[Data to use — start]

(* ===== verification/TaskThread.v ===== *)
(** * task/TaskThread.h: a thread of tasks that runs what is submitted

    A boss hands each runnable to a worker that has nothing to do, or to a new one. A step is
    what a coroutine does between two points where it may be switched away; the channels
    are the sequences that TaskChan.v shows them to be, the queue of the thread the one of
    BlockingQueue.v. Runnables are numbered. [submit] from a task goes to the boss's
    channel, from a plain thread to the queue. *)
From stdpp Require Import gmultiset.
From S2P Require Import Prelude.
Local Open Scope Z_scope.

(** A worker: about to receive, in [recv], in [recvTill], back from the latter with time
    up or with something sent, inside [runner->run()], at [rest()]. *)
Inductive wpc := WLoop | WWait | WTimed | WLast | WRun (r : nat) | WRest.
Record worker := mk_worker { wchan : list nat; wat : wpc }.

(** The boss: before [poll], before [recv], waiting in it, with a runnable. *)
Inductive bpc := BPoll | BRecv | BWait | BHave (r : nat).

(** [fRunState]: [run()] has been reached. *)
Record tthread := mk_tthread {
  fTimeout : Z;
  alive : bool;
  fTasks : list nat;  taskCap : nat;        (* the queue of plain threads *)
  bchan : list nat;                          (* the channel of the boss *)
  boss : bpc;
  workers : gmap nat worker;
  fIdleWorkers : gset nat;
  accepted : list nat;
  ran : list nat
}.

Definition BOSS_CHAN : nat := 128.
Definition WORKER_CHAN : nat := 1.

Definition TaskThread_new (timeout : Z) (cap : nat) : tthread :=
  mk_tthread timeout false [] cap [] BPoll ∅ ∅ [] [].

Definition with_boss (p : bpc) (s : tthread) : tthread :=
  mk_tthread (fTimeout s) (alive s) (fTasks s) (taskCap s) (bchan s) p (workers s) (fIdleWorkers s) (accepted s) (ran s).
Definition with_tasks (q : list nat) (s : tthread) : tthread :=
  mk_tthread (fTimeout s) (alive s) q (taskCap s) (bchan s) (boss s) (workers s) (fIdleWorkers s) (accepted s) (ran s).
Definition with_bchan (c : list nat) (s : tthread) : tthread :=
  mk_tthread (fTimeout s) (alive s) (fTasks s) (taskCap s) c (boss s) (workers s) (fIdleWorkers s) (accepted s) (ran s).
Definition with_workers (m : gmap nat worker) (s : tthread) : tthread :=
  mk_tthread (fTimeout s) (alive s) (fTasks s) (taskCap s) (bchan s) (boss s) m (fIdleWorkers s) (accepted s) (ran s).
Definition with_idle (i : gset nat) (s : tthread) : tthread :=
  mk_tthread (fTimeout s) (alive s) (fTasks s) (taskCap s) (bchan s) (boss s) (workers s) i (accepted s) (ran s).
Definition accept (r : nat) (s : tthread) : tthread :=
  mk_tthread (fTimeout s) (alive s) (fTasks s) (taskCap s) (bchan s) (boss s) (workers s) (fIdleWorkers s)
    (accepted s ++ [r]) (ran s).
Definition log_run (r : nat) (s : tthread) : tthread :=
  mk_tthread (fTimeout s) (alive s) (fTasks s) (taskCap s) (bchan s) (boss s) (workers s) (fIdleWorkers s)
    (accepted s) (ran s ++ [r]).

(** [TaskThread::run]. *)
Definition thread_run (s : tthread) : option tthread :=
  if alive s then None
  else Some (mk_tthread (fTimeout s) true (fTasks s) (taskCap s) (bchan s) (boss s) (workers s) (fIdleWorkers s)
               (accepted s) (ran s)).

(** [submit]: the answer; [None]: the sender waits for room. *)
Definition submit (in_task : bool) (r : nat) (s : tthread) : option (bool * tthread) :=
  if negb (alive s) then Some (false, s)
  else if in_task then
    if bool_decide (length (bchan s) = BOSS_CHAN) then None
    else
      let s := accept r (with_bchan (bchan s ++ [r]) s) in
      Some (true, match boss s with BWait => with_boss BRecv s | _ => s end)
  else if bool_decide (length (fTasks s) = taskCap s) then Some (false, s)
  else Some (true, accept r (with_tasks (fTasks s ++ [r]) s)).

(** [send] into the channel of a worker that has room. *)
Definition deliver (r : nat) (w : worker) : worker :=
  mk_worker (wchan w ++ [r]) (match wat w with WWait => WLoop | WTimed => WLast | p => p end).

(** [task->send(runner)]; [None]: the channel of the worker is full. *)
Definition send_to (w r : nat) (s : tthread) : option tthread :=
  x ← workers s !! w;
  if bool_decide (length (wchan x) = WORKER_CHAN) then None
  else Some (with_boss BPoll (with_workers (<[w := deliver r x]> (workers s)) s)).

(** [TaskBoss::run]; [w] is the first worker of the set of idle ones, or a new one. Nothing
    is switched between the choice of the worker and the end of [send], as long as that
    does not wait. *)
Definition boss_step (w : nat) (s : tthread) : option tthread :=
  if negb (alive s) then None
  else
    match boss s with
    | BPoll =>
        match fTasks s with
        | r :: q => Some (with_boss (BHave r) (with_tasks q s))
        | [] => Some (with_boss BRecv s)
        end
    | BRecv =>
        match bchan s with
        | r :: c => Some (with_boss (BHave r) (with_bchan c s))
        | [] => Some (with_boss BWait s)
        end
    | BWait => None
    | BHave r =>
        if bool_decide (fIdleWorkers s = ∅) then
          if bool_decide (workers s !! w = None)
          then send_to w r (with_workers (<[w := mk_worker [] WLoop]> (workers s)) s)
          else None
        else if bool_decide (w ∈ fIdleWorkers s)
        then send_to w r (with_idle (fIdleWorkers s ∖ {[w]}) s)
        else None
    end.

(** [TaskWorker::run], [easeWorker] and [removeWorker]. A worker whose time is up goes. *)
Definition worker_step (w : nat) (s : tthread) : option tthread :=
  x ← workers s !! w;
  let put x s := with_workers (<[w := x]> (workers s)) s in
  match wat x with
  | WLoop =>
      match wchan x with
      | r :: c => Some (put (mk_worker c (WRun r)) s)
      | [] => Some (put (mk_worker [] (if bool_decide (0 < fTimeout s) then WTimed else WWait)) s)
      end
  | WLast =>
      match wchan x with
      | r :: c => Some (put (mk_worker c (WRun r)) s)
      | [] => Some (with_workers (delete w (workers s)) (with_idle (fIdleWorkers s ∖ {[w]}) s))
      end
  | WRun r => Some (put (mk_worker (wchan x) WRest) (log_run r s))
  | WRest => Some (put (mk_worker (wchan x) WLoop) (with_idle ({[w]} ∪ fIdleWorkers s) s))
  | WWait | WTimed => None
  end.

(** [Miss]: [poll] finds the queue empty or locked by another thread. *)
Inductive act := Start | Submit (in_task : bool) (r : nat) | Boss (w : nat) | Miss | Worker (w : nat) | Timeout (w : nat).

[Data to use — finish]

> **Exercise**
Although the records may continue, retype only the lines from the first one through the one containing "up or with something", exactly as they appear.

> **Output for this task**
(* ===== verification/TaskThread.v ===== *)
(** * task/TaskThread.h: a thread of tasks that runs what is submitted

    A boss hands each runnable to a worker that has nothing to do, or to a new one. A step is
    what a coroutine does between two points where it may be switched away; the channels
    are the sequences that TaskChan.v shows them to be, the queue of the thread the one of
    BlockingQueue.v. Runnables are numbered. [submit] from a task goes to the boss's
    channel, from a plain thread to the queue. *)
From stdpp Require Import gmultiset.
From S2P Require Import Prelude.
Local Open Scope Z_scope.

(** A worker: about to receive, in [recv], in [recvTill], back from the latter with time
    up or with something sent, inside [runner->run()], at [rest()]. *)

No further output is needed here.